(* ===== verification/PmmManager.v ===== *)
(** * Physical memory managers

    [struct pmm_manager] of kern/mm/pmm.h: the methods that a physical memory
    manager implements, as a class, and what code that uses one relies on, as
    its laws: they say which pages change hands and nothing about where a
    block is placed.  [default_pmm_manager] of kern/mm/default_pmm.c is an
    instance. *)

From S2P Require Import Prelude Defs Atomic DefaultPmm.

(** The methods that work on the state; [name] and [check] are with the kernel
    ([Kernel.manager_name], [Pmm.check_alloc_page]). *)
Class PmmManager : Type := {
  pm_init : M mm_state unit;
  pm_init_memmap : Z -> Z -> M mm_state Z;
  pm_alloc_pages : Z -> M mm_state Z;
  pm_free_pages : Z -> Z -> M mm_state unit;
  pm_nr_free_pages : M mm_state Z;
}.

(** A state in which the counter is right. *)
Definition mm_ok `{Build} (s : mm_state) : Prop := mm_wf s /\ nr_free_eq s.

Class PmmManagerLaws `{Build} (PM : PmmManager) : Prop := {
  (** Pages are handed over as asked for, or nothing changes. *)
  law_init_memmap s base n :
    mm_ok s -> in_u64 base -> in_u64 n ->
    wp (pm_init_memmap base n) (fun _ s' => mm_ok s' /\
      (s' = s \/
       0 < n /\ base + n <= NPAGE /\
       (forall q, base <= q < base + n -> reserved (pages s) q = true /\ allocated (pages s) q = false) /\
       pages_updated clear_reserved base n (pages s) (pages s') /\ nr_free s' = nr_free s + n)) s;
  (** A block is made of pages that were available, or nothing changes. *)
  law_alloc_pages s n :
    mm_ok s -> in_u64 n ->
    wp (pm_alloc_pages n) (fun q s' => mm_ok s' /\
      (q = NULLPAGE /\ s' = s \/
       q <> NULLPAGE /\ 0 < n /\ 0 <= q /\ q + n <= NPAGE /\ run_free (pages s) q n /\
       pages_updated set_allocated q n (pages s) (pages s') /\ nr_free s' = nr_free s - n)) s;
  (** Pages in a client's hands can be given back. *)
  law_free_pages s base n :
    mm_ok s -> 0 <= base -> 0 < n -> base + n <= NPAGE ->
    (forall p, base <= p < base + n -> owned (pages s) p = true) ->
    wp (pm_free_pages base n) (fun _ s' => mm_ok s' /\
      pages_updated clear_allocated base n (pages s) (pages s') /\ nr_free s' = nr_free s + n) s;
  law_nr_free_pages s : pm_nr_free_pages s = Ok (nr_free s) s;
}.

(** ** [default_pmm_manager] *)

Definition default_pmm_methods `{B : Build} : PmmManager := {|
  pm_init := default_init;
  pm_init_memmap := default_init_memmap;
  pm_alloc_pages := default_alloc_pages;
  pm_free_pages := default_free_pages;
  pm_nr_free_pages := default_nr_free_pages;
|}.
#[global] Existing Instance default_pmm_methods.

Section default.
Context `{B : Build}.

(** A counter that is right stays within the number of pages. *)
Lemma mm_ok_bound s : mm_ok s -> 0 <= nr_free s <= NPAGE.
Proof using Type. intros [Hwf Hcnt]. unfold nr_free_eq in Hcnt. rewrite Hcnt. by apply count_free_bound. Qed.

Lemma counter_add s s' n :
  mm_ok s -> mm_ok s' -> in_u64 n -> n <= NPAGE -> nr_free s' = u64 (nr_free s + n) -> nr_free s' = nr_free s + n.
Proof using Type.
  intros H1%mm_ok_bound H2%mm_ok_bound Hn Hle ->. pose proof NPAGE_range. unfold in_u64 in *.
  apply u64_small. unfold in_u64. lia.
Qed.
Lemma counter_sub s s' n :
  mm_ok s -> mm_ok s' -> in_u64 n -> n <= NPAGE -> nr_free s' = u64 (nr_free s - n) -> nr_free s' = nr_free s - n.
Proof using Type.
  intros H1%mm_ok_bound H2%mm_ok_bound Hn Hle E. pose proof NPAGE_range. unfold in_u64 in *.
  rewrite E in H2 |- *. word_lia.
Qed.

#[global] Instance default_pmm_laws : PmmManagerLaws default_pmm_methods.
Proof using Type.
  split.
  - intros s base n Hok Hb Hn. pose proof Hok as [Hwf Hcnt].
    pose proof (run_call_wf s Hwf (CallInitMemmap base n) (conj Hb Hn)) as Hw.
    pose proof (proj2 (nr_free_preserved s Hwf Hcnt) base n Hb Hn) as Hc.
    pose proof (init_memmap_wp base n s Hwf Hb Hn) as Ho. unfold run_call, wp in *.
    cbn [pm_init_memmap default_pmm_methods]. destruct (default_init_memmap base n s) as [r s'| |]; [|done..].
    assert (Hok' : mm_ok s') by (split; [apply Hw|exact Hc]). split; [exact Hok'|].
    destruct Ho as [| | | | | |s' Hpos Hle Hall Hup Hnr]; try (by left). right.
    unfold in_u64 in Hb. split_and!; try done. by apply (counter_add s); [..|lia|].
  - intros s n Hok Hn. pose proof Hok as [Hwf Hcnt].
    pose proof (run_call_wf s Hwf (CallAlloc n) Hn) as Hw.
    pose proof (proj1 (nr_free_preserved s Hwf Hcnt) n Hn) as Hc.
    pose proof (alloc_pages_wp s Hwf n Hn) as Ho. unfold run_call, wp in *.
    cbn [pm_alloc_pages default_pmm_methods]. destruct (default_alloc_pages n s) as [q s'| |]; [|done..].
    assert (Hok' : mm_ok s') by (split; [apply Hw|exact Hc]). split; [exact Hok'|].
    destruct Ho as [(-> & -> & _)|(Hpos & Hq & Hle & Hrun & _ & Hup & Hnr)]; [by left|right].
    pose proof NPAGE_lt_NULLPAGE. split_and!; try done; [lia|]. by apply (counter_sub s); [..|lia|].
  - intros s base n Hok Hb Hpos Hle Hown. pose proof Hok as [Hwf Hcnt]. pose proof NPAGE_range.
    assert (Hbw : in_u64 base) by (unfold in_u64; lia). assert (Hn : in_u64 n) by (unfold in_u64; lia).
    pose proof (run_call_wf s Hwf (CallFree base n) (conj Hbw Hn)) as Hw.
    pose proof (free_pages_accounting s Hwf base n Hcnt Hbw Hn Hpos Hle) as Hc.
    pose proof (free_pages_wp s Hwf base n Hbw Hn) as Ho. unfold run_call, wp, mbind, M_bind in *.
    cbn [pm_free_pages default_pmm_methods]. destruct (default_free_pages base n s) as [[] s'| |]; [|done..].
    assert (Hok' : mm_ok s') by (split; [apply Hw|by apply Hc]). split; [exact Hok'|].
    destruct Ho as [(_ & _ & Hup & Hnr)|[[] _]]; [|done]. split; [done|]. by apply (counter_add s); [..|lia|].
  - done.
Qed.
End default.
★ ★ ★ ★ ★
Reproduce each line of the material in which the string "conj" occurs.

    pose proof (run_call_wf s Hwf (CallInitMemmap base n) (conj Hb Hn)) as Hw.
    pose proof (run_call_wf s Hwf (CallFree base n) (conj Hbw Hn)) as Hw.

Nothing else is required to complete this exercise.